WHAT IS BEING ASKED:
Would you output the entries below only from the line containing "STATE_JOINED | STATE_ERROR." through the line containing "BurstSize n =>", exactly as they stand and with both ends included?
-=-=-=-=-
(* ===== verification/FormatHelper.v ===== *)
(** * Files and errors: lib/format_helper.c

    Trace files are read and written through libwandio, which is not part of this
    repository: its calls are the operations of the class [Wandio], and what the
    format modules rely on is the class [WandioFile], which relates a handle to
    the bytes of a file.  The error of a trace is its error number; the message
    is not modelled. *)

From S2P Require Import Prelude.
Local Open Scope Z_scope.
Local Open Scope outcome_scope.

(** [wandio_read] returns the handle after the call, the bytes stored and the
    return value; [wandio_peek] the same without moving.  [errno] is what the
    variable holds after the last call on a handle. *)
Class Wandio := {
  io_t : Type;
  iow_t : Type;
  wandio_create : list Z → option io_t;
  wandio_read : io_t → Z → io_t * list Z * Z;
  wandio_peek : io_t → Z → io_t * list Z * Z;
  wandio_wcreate : list Z → Z → Z → Z → option iow_t;
  wandio_wwrite : iow_t → list Z → iow_t * Z;
  errno_open : Z;
  errno_read : io_t → Z;
  errno_write : iow_t → Z;
}.

(** A handle for reading stands before the rest of a file, of which as many bytes
    are read as are wanted and there; a handle for writing stands behind what
    has been written. *)
Class WandioFile (W : Wandio) := {
  io_rest : io_t → list Z;
  iow_bytes : iow_t → list Z;
  wandio_read_spec : ∀ io n, 0 ≤ n →
    ∃ io', wandio_read io n = (io', take (Z.to_nat n) (io_rest io), Z.min n (Zlen (io_rest io))) ∧
      io_rest io' = drop (Z.to_nat n) (io_rest io);
  wandio_wwrite_spec : ∀ iow bs,
    ∃ iow', wandio_wwrite iow bs = (iow', Zlen bs) ∧ iow_bytes iow' = iow_bytes iow ++ bs;
}.

(** Files in memory: a handle is the list of the bytes. *)
#[export] Instance memory_wandio : Wandio := {
  io_t := list Z;
  iow_t := list Z;
  wandio_create uri := Some [];
  wandio_read io n := (drop (Z.to_nat n) io, take (Z.to_nat n) io, Z.min n (Zlen io));
  wandio_peek io n := (io, take (Z.to_nat n) io, Z.min n (Zlen io));
  wandio_wcreate uri compress level flag := Some [];
  wandio_wwrite io bs := (io ++ bs, Zlen bs);
  errno_open := 0;
  errno_read io := 0;
  errno_write io := 0;
}.

#[export, refine] Instance memory_wandio_file : WandioFile memory_wandio := {
  io_rest io := io;
  iow_bytes io := io;
}.
Proof.
  - intros io n Hn. by eexists.
  - intros iow bs. by eexists.
Defined.

(** ** Errors *)
Abbreviation TRACE_ERR_NOERROR := 0.
Abbreviation TRACE_ERR_BAD_FORMAT := (-1).
Abbreviation TRACE_ERR_INIT_FAILED := (-2).
Abbreviation TRACE_ERR_UNKNOWN_OPTION := (-3).
Abbreviation TRACE_ERR_NO_CONVERSION := (-4).
Abbreviation TRACE_ERR_BAD_PACKET := (-5).
Abbreviation TRACE_ERR_OPTION_UNAVAIL := (-6).
Abbreviation TRACE_ERR_UNSUPPORTED := (-7).
Abbreviation TRACE_ERR_BAD_STATE := (-8).
Abbreviation TRACE_ERR_BAD_FILTER := (-9).
Abbreviation TRACE_ERR_UNSUPPORTED_COMPRESS := (-11).

(** The new error number; an error number of 0 fails the assertion. *)
Definition trace_set_err (errcode : Z) : outcome Z :=
  let! _ := oassert (negb (errcode =? 0)) in Ok errcode.

Definition trace_set_err_out (errcode : Z) : outcome Z :=
  let! _ := oassert (negb (errcode =? 0)) in Ok errcode.

(** ** Opening files

    The handle and, if there is none, the error. *)
Definition trace_open_file `{Wandio} (uridata : list Z) : outcome (option io_t * option Z) :=
  match wandio_create uridata with
  | Some io => Ok (Some io, None)
  | None =>
      let! err := trace_set_err (if negb (errno_open =? 0) then errno_open
                                 else TRACE_ERR_UNSUPPORTED_COMPRESS) in
      Ok (None, Some err)
  end.

Abbreviation TRACE_OPTION_COMPRESSTYPE_LAST := 5.

Definition trace_open_file_out `{Wandio} (uridata : list Z) (compress_type level fileflag : Z)
  : outcome (option iow_t * option Z) :=
  if (level <? 0) || (9 <? level) then
    let! err := trace_set_err_out TRACE_ERR_UNSUPPORTED_COMPRESS in Ok (None, Some err)
  else if (compress_type <? 0) || (TRACE_OPTION_COMPRESSTYPE_LAST <=? compress_type) then
    let! err := trace_set_err_out TRACE_ERR_UNSUPPORTED_COMPRESS in Ok (None, Some err)
  else
    match wandio_wcreate uridata compress_type level fileflag with
    | Some io => Ok (Some io, None)
    | None => let! err := trace_set_err_out errno_open in Ok (None, Some err)
    end.
Definition demote_packet (tr : packet_trace) (o : packet_obj) : outcome (packet_trace * packet_obj * bool) :=
  let fmt := tr_format tr in
  let '(p, linktype) := trace_get_link_type fmt (o_pkt o) in
  match linktype with
  | TRACE_TYPE_ATM =>
      let! ' (p, caplen) := trace_get_capture_length fmt p in
      let! ' (payload, _, remaining) :=
        trace_get_payload_from_atm (pk_mem p) (pk_payload p) (Some 0) (Some (u32 caplen)) in
      match payload with
      | None =>
          Ok (tr, {| o_pkt := p; o_buffer := o_buffer o; o_header := o_header o; o_payload := false;
                     o_buf_control := o_buf_control o |}, false)
      | Some payload =>
          let remaining := default 0 remaining in
          let! tv := trace_get_timeval (tr_time tr) p in
          let! ' (p, wire) := trace_get_wire_length fmt p in
          let! bs := slice (pk_mem p) payload remaining in
          let header := bytes32 (u32 (tv_sec tv)) ++ bytes32 (u32 (tv_usec tv)) ++ bytes32 remaining ++
                        bytes32 (u32 (wire - (caplen - remaining))) in
          Ok (dead_pcapfile,
              {| o_pkt := trace_clear_cache
                   (pk_set_buffer p (header ++ bs) sizeof_pkt_hdr (pcap_linktype_to_rt TRACE_DLT_ATM_RFC1483));
                 o_buffer := true; o_header := true; o_payload := true; o_buf_control := TRACE_CTRL_PACKET |}, true)
      end
  | TRACE_TYPE_LINUX_SLL =>
      let! ha_type := be16 (pk_mem p) (pk_payload p + 2) in
      let! next_proto := be16 (pk_mem p) (pk_payload p + 14) in
      let type :=
        if ha_type =? LIBTRACE_ARPHRD_PPP then Some (pcap_linktype_to_rt TRACE_DLT_RAW)
        else if next_proto =? ETHERTYPE_LOOPBACK then Some (pcap_linktype_to_rt TRACE_DLT_EN10MB)
        else if next_proto =? 0x0800 then Some (pcap_linktype_to_rt TRACE_DLT_RAW)
        else if next_proto =? 0x86DD then Some (pcap_linktype_to_rt TRACE_DLT_RAW)
        else None in
      match type with
      | None => Ok (tr, o_set_pkt o p, false)
      | Some type =>
          let p := {| pk_header := pk_header p; pk_mem := pk_mem p; pk_payload := pk_payload p + sizeof_sll;
                      pk_type := type; pk_capture_length := pk_capture_length p;
                      pk_wire_length := pk_wire_length p; pk_payload_length := pk_payload_length p;
                      pk_l2_header := pk_l2_header p; pk_link_type := pk_link_type p;
                      pk_l2_remaining := pk_l2_remaining p; pk_l3_header := pk_l3_header p;
                      pk_l3_ethertype := pk_l3_ethertype p; pk_l3_remaining := pk_l3_remaining p;
                      pk_l4_header := pk_l4_header p; pk_transport_proto := pk_transport_proto p;
                      pk_l4_remaining := pk_l4_remaining p |} in
          let! ' (p, caplen) := trace_get_capture_length fmt p in
          let '(p, _) := trace_set_capture_length fmt p (u64 (caplen - sizeof_sll)) in
          Ok (tr, o_set_pkt o (trace_clear_cache p), true)
      end
  | _ => Ok (tr, o_set_pkt o p, false)
  end.
(** Two traces, of [n] packets and of two, both started, and a packet. *)
Definition two_traces (n : nat) : world nat Z :=
  let w := set_trace (set_trace (empty_world false) 1%positive (counting_trace n)) 2%positive (counting_trace 2) in
  let w := trace_create_packet w 1%positive in
  let start tr := tr_set tr (tr_data tr) (tr_err tr) true (tr_last_packet tr) (tr_lock tr) in
  set_trace (set_trace w 1%positive (start (counting_trace n))) 2%positive (start (counting_trace 2)).

Lemma counting_filters (fi : libtrace_filter_t Z) : filter_ok fi →
  ∃ fi' o' ret err, trace_apply_filter sample_compile sample_bpf [] fi
    (sample_trace TRACE_TYPE_ETH {| tv_sec := 0; tv_usec := 0 |} 3 60) (sample_obj [1; 2; 3])
    = Ok (fi', o', ret, err) ∧ filter_ok fi'.
Proof.
  intros Hfi. assert (filterable (sample_packet TRACE_TYPE_ETH [1; 2; 3])) as Hf
    by (split_and!; [by apply sample_packet_describes|done..]).
  destruct (apply_filter_ok sample_compile sample_bpf [] fi (sample_packet TRACE_TYPE_ETH [1; 2; 3])
    (default 1 (if fi_flag fi then fi_filter fi else Some 1)) Hf) as [o' E].
  - unfold filter_ok in Hfi. destruct (fi_flag fi).
    + by destruct (fi_filter fi).
    + destruct (fi_string fi) as [s|]; [|done]. by exists s.
  - do 4 eexists. split; [exact E|]. done.
Qed.

Lemma counting_ok : module_ok id counting_format.
Proof.
  split; [|done]. intros read data bs o rr [= <-] [= <-]. split; [by destruct data|].
  destruct data as [|n]; cbn; [naive_solver|]. intros _. apply Nat.lt_succ_diag_r.
Qed.

Definition started_trace (n : nat) : libtrace_t nat := tr_set (counting_trace n) n 0 true None MFree.

Lemma reachable_start w t n :
  api_reachable sample_compile sample_bpf [] id w → w_traces w !! t = Some (counting_trace n) →
  api_reachable sample_compile sample_bpf [] id (set_trace w t (started_trace n)).
Proof.
  intros H E. eapply AR_step; [exact H|]. apply (A_start _ _ _ _ _ t _ 0). unfold trace_start.
  by rewrite (load_Some _ _ _ E).
Qed.

Lemma two_traces_reachable n : api_reachable sample_compile sample_bpf [] id (two_traces n).
Proof.
  apply reachable_start; [apply reachable_start|]; [|done|done].
  eapply AR_step; [|by apply (A_create_packet _ _ _ _ _ 1%positive)].
  eapply AR_step; [|apply (A_create _ _ _ _ _ 2%positive); [done..|apply counting_ok]].
  eapply AR_step; [|apply (A_create _ _ _ _ _ 1%positive); [done..|apply counting_ok]].
  apply AR_empty.
Qed.

Lemma two_traces_only_last n t p : only_last (two_traces n) t p.
Proof.
  intros t' tr'. cbn [two_traces set_trace trace_create_packet set_packet w_traces empty_world]. rewrite !lookup_insert.
  repeat case_decide; [by intros [= <-]..|]. by rewrite lookup_empty.
Qed.

(** Trace 1 has been read into the packet. *)
Definition one_read : world nat Z :=
  match trace_read_packet sample_compile sample_bpf [] 3 (two_traces 2) 1%positive 1%positive with
  | Ok (w, _) => w
  | Fault _ => two_traces 2
  end.

Lemma one_read_reachable : api_reachable sample_compile sample_bpf [] id one_read.
Proof.
  eapply AR_step; [apply (two_traces_reachable 2)|].
  apply (A_read _ _ _ _ _ 3 1%positive 1%positive _ 3 (started_trace 2)); [done| |apply two_traces_only_last|].
  - apply Nat.lt_succ_diag_r.
  - vm_compute. reflexivity.
Qed.
(* ===== verification/ParConfig.v ===== *)
(** * Configuring a parallel trace: lib/trace_parallel.c

    The settings of a parallel trace are changed by a function each, by a string
    of [key=value] options, by a file of such strings or by environment
    variables, and completed with defaults when the trace starts.

    A C string is the list of its characters without the final NUL.  Printed
    messages are not modelled.  The environment and the number of processors are
    parameters. *)

From Stdlib Require Import Ascii String.
From S2P Require Import Prelude.
Local Open Scope Z_scope.
Local Open Scope outcome_scope.

Inductive trace_state :=
| STATE_NEW | STATE_RUNNING | STATE_PAUSING | STATE_PAUSED | STATE_FINISHED | STATE_FINISHING
| STATE_DESTROYED | STATE_JOINED | STATE_ERROR.
#[export] Instance trace_state_eq_dec : EqDecision trace_state.
Proof. solve_decision. Defined.

Inductive thread_types := THREAD_EMPTY | THREAD_HASHER | THREAD_PERPKT | THREAD_REPORTER | THREAD_KEEPALIVE.
#[export] Instance thread_types_eq_dec : EqDecision thread_types.
Proof. solve_decision. Defined.

Record user_configuration := {
  cache_size : Z;
  thread_cache_size : Z;
  fixed_count : bool;
  burst_size : Z;
  tick_interval : Z;
  tick_count : Z;
  perpkt_threads : Z;
  hasher_queue_size : Z;
  hasher_polling : bool;
  reporter_polling : bool;
  reporter_thold : Z;
  debug_state : bool;
}.

Definition ZERO_USER_CONFIG : user_configuration :=
  {| cache_size := 0; thread_cache_size := 0; fixed_count := false; burst_size := 0; tick_interval := 0;
     tick_count := 0; perpkt_threads := 0; hasher_queue_size := 0; hasher_polling := false;
     reporter_polling := false; reporter_thold := 0; debug_state := false |}.

(** An assignment to one of the fields. *)
Inductive setting :=
| CacheSize (n : Z) | ThreadCacheSize (n : Z) | FixedCount (b : bool) | BurstSize (n : Z)
| TickInterval (n : Z) | TickCount (n : Z) | PerpktThreads (n : Z) | HasherQueueSize (n : Z)
| HasherPolling (b : bool) | ReporterPolling (b : bool) | ReporterThold (n : Z) | DebugState (b : bool).

Definition assign (s : setting) (uc : user_configuration) : user_configuration :=
  let '(Build_user_configuration cs tcs fc bs ti tc pt hqs hp rp rt ds) := uc in
  match s with
  | CacheSize n => Build_user_configuration n tcs fc bs ti tc pt hqs hp rp rt ds
  | ThreadCacheSize n => Build_user_configuration cs n fc bs ti tc pt hqs hp rp rt ds
  | FixedCount b => Build_user_configuration cs tcs b bs ti tc pt hqs hp rp rt ds
  | BurstSize n => Build_user_configuration cs tcs fc n ti tc pt hqs hp rp rt ds
  | TickInterval n => Build_user_configuration cs tcs fc bs n tc pt hqs hp rp rt ds
  | TickCount n => Build_user_configuration cs tcs fc bs ti n pt hqs hp rp rt ds
  | PerpktThreads n => Build_user_configuration cs tcs fc bs ti tc n hqs hp rp rt ds
  | HasherQueueSize n => Build_user_configuration cs tcs fc bs ti tc pt n hp rp rt ds
  | HasherPolling b => Build_user_configuration cs tcs fc bs ti tc pt hqs b rp rt ds
  | ReporterPolling b => Build_user_configuration cs tcs fc bs ti tc pt hqs hp b rt ds
  | ReporterThold n => Build_user_configuration cs tcs fc bs ti tc pt hqs hp rp n ds
  | DebugState b => Build_user_configuration cs tcs fc bs ti tc pt hqs hp rp rt b
  end.

(** The functions of a combiner that starting a trace looks at; a function is a number. *)
Record libtrace_combine_t := {
  cb_initialise : option positive;
  cb_publish : option positive;
  cb_configuration : Z;
}.

Definition combiner_none : libtrace_combine_t :=
  {| cb_initialise := None; cb_publish := None; cb_configuration := 0 |}.

(** The fields of [libtrace_t] that are settings of the parallel interface. *)
Record par_trace := {
  pt_state : trace_state;
  pt_config : user_configuration;
  pt_tracetime : bool;
  pt_perpkt_thread_count : Z;
  pt_hasher : option positive;
  pt_hasher_type : thread_types;
  pt_combiner : libtrace_combine_t;
}.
-=-=-=-=-
SOLUTION TO THE EXERCISE:
| STATE_DESTROYED | STATE_JOINED | STATE_ERROR.
#[export] Instance trace_state_eq_dec : EqDecision trace_state.
Proof. solve_decision. Defined.

Inductive thread_types := THREAD_EMPTY | THREAD_HASHER | THREAD_PERPKT | THREAD_REPORTER | THREAD_KEEPALIVE.
#[export] Instance thread_types_eq_dec : EqDecision thread_types.
Proof. solve_decision. Defined.

Record user_configuration := {
  cache_size : Z;
  thread_cache_size : Z;
  fixed_count : bool;
  burst_size : Z;
  tick_interval : Z;
  tick_count : Z;
  perpkt_threads : Z;
  hasher_queue_size : Z;
  hasher_polling : bool;
  reporter_polling : bool;
  reporter_thold : Z;
  debug_state : bool;
}.

Definition ZERO_USER_CONFIG : user_configuration :=
  {| cache_size := 0; thread_cache_size := 0; fixed_count := false; burst_size := 0; tick_interval := 0;
     tick_count := 0; perpkt_threads := 0; hasher_queue_size := 0; hasher_polling := false;
     reporter_polling := false; reporter_thold := 0; debug_state := false |}.

(** An assignment to one of the fields. *)
Inductive setting :=
| CacheSize (n : Z) | ThreadCacheSize (n : Z) | FixedCount (b : bool) | BurstSize (n : Z)
| TickInterval (n : Z) | TickCount (n : Z) | PerpktThreads (n : Z) | HasherQueueSize (n : Z)
| HasherPolling (b : bool) | ReporterPolling (b : bool) | ReporterThold (n : Z) | DebugState (b : bool).

Definition assign (s : setting) (uc : user_configuration) : user_configuration :=
  let '(Build_user_configuration cs tcs fc bs ti tc pt hqs hp rp rt ds) := uc in
  match s with
  | CacheSize n => Build_user_configuration n tcs fc bs ti tc pt hqs hp rp rt ds
  | ThreadCacheSize n => Build_user_configuration cs n fc bs ti tc pt hqs hp rp rt ds
  | FixedCount b => Build_user_configuration cs tcs b bs ti tc pt hqs hp rp rt ds
  | BurstSize n => Build_user_configuration cs tcs fc n ti tc pt hqs hp rp rt ds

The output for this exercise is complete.